Here’s how I chose to handle the mission.
After the deadline came for planning commission business
submissions, I would pick up the material and analyze the cases. More often
than not, there would be a request to change the zoning on a piece of property.
I would look at several factors
- Would approval constitute so-called “spot-zoning?” This
would involve a small parcel, the re-zoning of which would not be consistent with
the land use plan and would grant benefits to one property owner that wouldn’t
be granted to a neighbor.
- Would it conform to adopted plans?
- Would the re-zoning act as a destabilizing factor on the neighborhood,
i.e. would the size, height, bulk, and traffic generated by the new use be
inconsistent with the productive use of neighboring land?

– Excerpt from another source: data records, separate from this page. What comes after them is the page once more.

(* ===== verification/SwapInv.v ===== *)
(** * SwapInv: paging keeps the contents of memory

    The invariant of a process whose pages are partly in memory and partly in
    its swap file, and the theorems that evicting a page and bringing one back
    keep the contents of every page, of this process and of all others. *)

From S2P Require Import Prelude Mmu Phys Config Kalloc PageTable Vmspace State PageList.
From S2P Require Import Swap Policy.

(** ** The swap file

    What paging expects of the file system: a swap file is a sequence of
    bytes; a write that begins within it or at its end succeeds and extends it
    as needed, as long as it stays within 17 pages; a read within it returns
    the bytes. *)

Definition splice (off : nat) (b c : list Z) : list Z :=
  take off c ++ b ++ drop (off + length b) c.

Class SwapFile (F : Type) `{FileSystem F} := {
  sf_holds : F → Z → list Z → Prop;
  sf_write : ∀ x f c off b, sf_holds x f c →
    (off ≤ length c)%nat → Z.of_nat (off + length b) ≤ 17 * PGSIZE →
    ∃ x', fs_write_at f (Z.of_nat off) b x = Ok (Z.of_nat (length b)) x' ∧
      sf_holds x' f (splice off b c);
  sf_read : ∀ x f c off n, sf_holds x f c → (off + n ≤ length c)%nat →
    ∃ x', fs_read_at f (Z.of_nat off) (Z.of_nat n) x =
        Ok (Z.of_nat n, take n (drop off c)) x' ∧ sf_holds x' f c
}.

Lemma length_splice off b c :
  (off ≤ length c)%nat → length (splice off b c) = (length c `max` (off + length b))%nat.
Proof. intros. unfold splice. rewrite !length_app, length_take, length_drop. lia. Qed.

Lemma lookup_splice off b c k :
  (off ≤ length c)%nat →
  splice off b c !! k =
    if decide (off ≤ k < off + length b)%nat then b !! (k - off)%nat else c !! k.
Proof.
  intros Ho. unfold splice. destruct (decide (k < off)%nat).
  - rewrite lookup_app_l by (rewrite length_take; lia). rewrite lookup_take_lt by done.
    by rewrite decide_False by lia.
  - rewrite lookup_app_r by (rewrite length_take; lia). rewrite length_take.
    replace (off `min` length c)%nat with off by lia. case_decide.
    + by rewrite lookup_app_l by lia.
    + rewrite lookup_app_r by lia. rewrite lookup_drop. f_equal. lia.
Qed.

Section SwapInv.
Context `{Config} {F : Type} `{SwapFile F}.

(** ** Page-table entries of evicted pages *)

Definition out_entry (e : Z) : Z := Z.lor (Z.land e (notu PTE_P)) PTE_PG.

Lemma out_entry_bits e :
  is_u32 e → is_u32 (out_entry e) ∧ has (out_entry e) PTE_P = false ∧
  has (out_entry e) PTE_PG = true ∧ PTE_ADDR (out_entry e) = PTE_ADDR e.
Proof.
  intros He. unfold out_entry. split; [apply is_u32_lor; [by apply is_u32_land|done]|].
  split; [by flags|]. split; [by flags|]. by rewrite PTE_ADDR_set, PTE_ADDR_clear.
Qed.

(** Owners without one mapping. *)
Definition drop_owner (O : Z → gset (Z * Z)) (pg v : Z) : Z → gset (Z * Z) :=
  λ f, O f ∖ {[(pg, v)]}.

Section Unmap.
Context (d : Z) (PG : list Z) (ph : phys) (L : list Z) (O : Z → gset (Z * Z)) (X : Z → Z).
Context (pg va t f : Z).
Hypothesis Hinv : vm_inv d PG ph L O X.
Hypothesis Hpg : pg ∈ PG.
Hypothesis Hva : user_va_ok va.
Hypothesis Ht : tab (mem ph) pg (PDX va) = Some t.
Hypothesis Hin : (pg, vpn va) ∈ O f.

(** Storing an entry that is not present. *)
Lemma put_absent e :
  is_u32 e → has e PTE_P = false →
  vm_inv d PG (pte_put t va e ph) L (drop_owner O pg (vpn va)) (fupd X f (X f + 1)).
Proof.
  intros He HP. destruct (user_va_vpn va Hva) as [Hu Hv].
  eapply vm_inv_ext; [eapply vm_inv_put;
    [exact Hinv|exact Hpg|exact Hv|by apply (put_post d PG ph L O X)|split; by rewrite HP]|..].
  - intros h. unfold put_owner, drop_owner. rewrite HP. rewrite decide_False by naive_solver.
    by rewrite union_empty_r_L.
  - intros h. unfold put_extra, fupd. case_decide as Hh.
    + subst h. rewrite put_owner_old; [lia|done|by rewrite HP].
    + rewrite put_owner_ne; [lia| |by rewrite HP]. intros Hin'. apply Hh.
      eapply owner_unique; [apply Hinv|exact Hin'|exact Hin].
Qed.

Lemma setFlags_out :
  let e := pte_of (mem ph) pg (vpn va) in
  ∃ ph', setFlagsOnSwap pg va false ph = Ok tt ph' ∧
    vm_inv d PG ph' L (drop_owner O pg (vpn va)) (fupd X f (X f + 1)) ∧
    kload32 (t + 4 * PTX va) ph' = Ok (out_entry e) ph' ∧
    (∀ pg' v', pg' ∈ PG → user_vpn v' → pte_of (mem ph') pg' v' =
      if decide (pg' = pg ∧ v' = vpn va) then out_entry e else pte_of (mem ph) pg' v') ∧
    (∀ w, valid_page w → w ∉ L → ¬ pt_page (mem ph) PG w →
       agree_page (mem ph) (mem ph') w ∧ ¬ pt_page (mem ph') PG w).
Proof.
  intros e. destruct (user_va_vpn va Hva) as [Hu Hv].
  destruct (walk_mapped d PG ph L O X Hinv pg va f Hva Hin) as (t' & Ht' & Ew & Enz & El).
  rewrite Ht in Ht'. injection Ht' as <-. fold e in El.
  assert (He : is_u32 e) by apply pte_of_u32. set (e1 := Z.land e (notu PTE_P)).
  assert (He1 : is_u32 e1) by (by apply is_u32_land).
  assert (HP1 : has e1 PTE_P = false) by (unfold e1; by flags).
  destruct (out_entry_bits e He) as (Heo & HPo & _).
  pose proof (put_absent e1 He1 HP1) as Hinv1.
  pose proof (put_post d PG ph L O X pg va t Hinv Hpg Hva Ht e1 He1) as Hpost1.
  pose proof (put_tab d PG ph L O X pg va t Hinv Hpg Ht e1 He1) as Ht1.
  pose proof (put_pte_of d PG ph L O X pg va t Hinv Hpg Hva Ht e1) as Hpte1.
  set (ph1 := pte_put t va e1 ph) in *.
  pose proof (put_post d PG ph1 L _ _ pg va t Hinv1 Hpg Hva Ht1 (out_entry e) Heo) as Hpost2.
  pose proof (put_tab d PG ph1 L _ _ pg va t Hinv1 Hpg Ht1 (out_entry e) Heo) as Ht2.
  pose proof (put_pte_of d PG ph1 L _ _ pg va t Hinv1 Hpg Hva Ht1 (out_entry e)) as Hpte2.
  set (ph2 := pte_put t va (out_entry e) ph1) in *.
  assert (Hinv2 : vm_inv d PG ph2 L (drop_owner O pg (vpn va)) (fupd X f (X f + 1))).
  { eapply vm_inv_ext; [eapply vm_inv_put; [exact Hinv1|exact Hpg|exact Hv|exact Hpost2|split; by rewrite HPo]|..].
    - intros h. apply put_owner_ne; [unfold drop_owner; set_solver|by rewrite HPo].
    - intros h. unfold put_extra. rewrite put_owner_ne; [lia|unfold drop_owner; set_solver|by rewrite HPo]. }
  exists ph2. split; [|split; [done|split; [|split]]].
  - unfold setFlagsOnSwap. erewrite bind_ok by exact Ew. rewrite Enz.
    erewrite bind_ok by exact El. fold e1.
    erewrite bind_ok by (eapply kstore_pte; [apply Hinv|done..]).
    erewrite bind_ok by (eapply kload_pte; [apply Hinv1|apply Hpg|done]).
    rewrite lookup_pte_vpn, Hpte1, decide_True by done.
    eapply kstore_pte; [apply Hinv1|done..].
  - erewrite kload_pte; [|apply Hinv2|apply Hpg|done]. by rewrite lookup_pte_vpn, Hpte2, decide_True.
  - intros pg' v' Hpg' Hv'. rewrite Hpte2 by done. case_decide as Hd; [done|].
    by rewrite Hpte1, decide_False.
  - intros w Hw HwL Hwp.
    assert (Hwp1 : ¬ pt_page (mem ph1) PG w) by (rewrite (vp_pt _ _ _ _ _ _ _ Hpost1); tauto).
    split; [eapply agree_page_trans; [by apply (vp_frame _ _ _ _ _ _ _ Hpost1)|by apply (vp_frame _ _ _ _ _ _ _ Hpost2)]|].
    rewrite (vp_pt _ _ _ _ _ _ _ Hpost2). tauto.
Qed.

(** Taking a page away: the entry is marked paged out and the frame given
    back.  Everything else the processes see stays. *)
Lemma evict_phys :
  X f = 0 →
  let e := pte_of (mem ph) pg (vpn va) in
  ∃ ph1 ph2 L', setFlagsOnSwap pg va false ph = Ok tt ph1 ∧
    kload32 (t + 4 * PTX va) ph1 = Ok (out_entry e) ph1 ∧ kfree f ph1 = Ok tt ph2 ∧
    vm_inv d PG ph2 L' (drop_owner O pg (vpn va)) X ∧ (length L ≤ length L')%nat ∧
    (∀ pg' v', pg' ∈ PG → user_vpn v' → pte_of (mem ph2) pg' v' =
      if decide (pg' = pg ∧ v' = vpn va) then out_entry e else pte_of (mem ph) pg' v') ∧
    (∀ pg' va', pg' ∈ PG → user_va_ok va' → ¬ (pg' = pg ∧ vpn va' = vpn va) →
       user_byte (mem ph2) pg' va' = user_byte (mem ph) pg' va').
Proof.
  intros HX e. destruct setFlags_out as (ph1 & E1 & Hinv1 & El & Hpte1 & Hag1). fold e in El, Hpte1.
  destruct (vi_page _ _ _ _ _ _ Hinv _ _ _ Hin) as (Hf & HfL & Hfp).
  destruct (Hag1 f Hf HfL Hfp) as [_ Hfp1].
  destruct (vm_inv_kfree d PG ph1 L _ _ f Hinv1 Hf HfL Hfp1) as (ph2 & E2 & Hinv2 & Hag2 & _).
  { unfold fupd. rewrite decide_True by done. lia. }
  assert (Hpte2 : ∀ pg' v', pg' ∈ PG → pte_of (mem ph2) pg' v' = pte_of (mem ph1) pg' v').
  { intros pg' v' Hpg'. apply (lookup_pte_frame _ _ PG); [|done]. intros w Hw.
    destruct (pt_page_valid _ _ _ _ (vi_wf _ _ _ _ _ _ Hinv1) Hw). apply Hag2; [done|].
    left. by intros ->. }
  exists ph1, ph2, (kfree_free f ph1 L). split; [done|]. split; [done|]. split; [done|].
  split; [|split; [unfold kfree_free; case_match; simpl; lia|split]].
  - eapply vm_inv_ext; [exact Hinv2|done|]. intros h. unfold fupd.
    case_decide; [|done]. subst h. rewrite decide_True by done. lia.
  - intros pg' v' Hpg' Hv'. by rewrite Hpte2, Hpte1.
  - intros pg' va' Hpg' Hva' Hne. destruct (user_va_vpn va' Hva') as [_ Hv'].
    apply (user_byte_same d PG ph L O X); try done.
    + rewrite Hpte2, Hpte1, decide_False by done. done.
    + intros h Hh. destruct (vi_page _ _ _ _ _ _ Hinv _ _ _ Hh) as (Hhv & HhL & Hhp).
      eapply agree_page_trans; [by apply Hag1|]. apply Hag2; [done|].
      destruct (decide (h = f)) as [->|]; [right|by left]. intros E.
      assert (Hd : (pg', vpn va') ∈ drop_owner O pg (vpn va) f).
      { unfold drop_owner. apply elem_of_difference. split; [done|].
        intros [= -> Ev]%elem_of_singleton. by apply Hne. }
      rewrite E in Hd. by apply not_elem_of_empty in Hd.
Qed.
End Unmap.

(** ** The invariant *)

(** Byte [k] of a page of the process with the directory [pd]: in memory, or
    in the swap file with the contents [c]. *)
Definition page_byte (pd : Z) (m : memory) (c : list Z) (q : page_meta_data) (k : nat) : option Z :=
  match pg_state q with
  | IN_MEMORY => user_byte m pd (page_id q + Z.of_nat k)
  | IN_DISK => c !! (Z.to_nat (offset_in_file q) + k)%nat
  | NOT_USED => None
  end.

- And, of course, who was making the request?
I would prepare a report, make copies, and we would mail
them to the commissioners in time for the meeting. Wouldn’t you know it? The
first time I did the report, the chairman of the planning commission made a
request for a re-zoning. It was a bad one, but the chairman had married into power.
Being a fast learner, I honed a skill that would last me for
an entire career. It involves a combination of doubletalk, misdirection, discombobulation,
perplexity, and downright deviousness. I call it “implicit non-specific clarity.”
Check it out. It’s in all the textbooks, I think.
Anyway, it worked. The commissioners didn’t bother to read
my analysis. They simply approved the request as they would have had I charged up
that hill with my guns blazing. I would live to fight another battle, somewhere
else, on my terms, where I might have a chance of winning. Time changes the battlefield,
patience promotes advantage, and circumstances even the odds.
I had learned that lesson from my former enemies in Southeast
Asia. Good tactics and skill are not enough. One must have a winning strategy as well.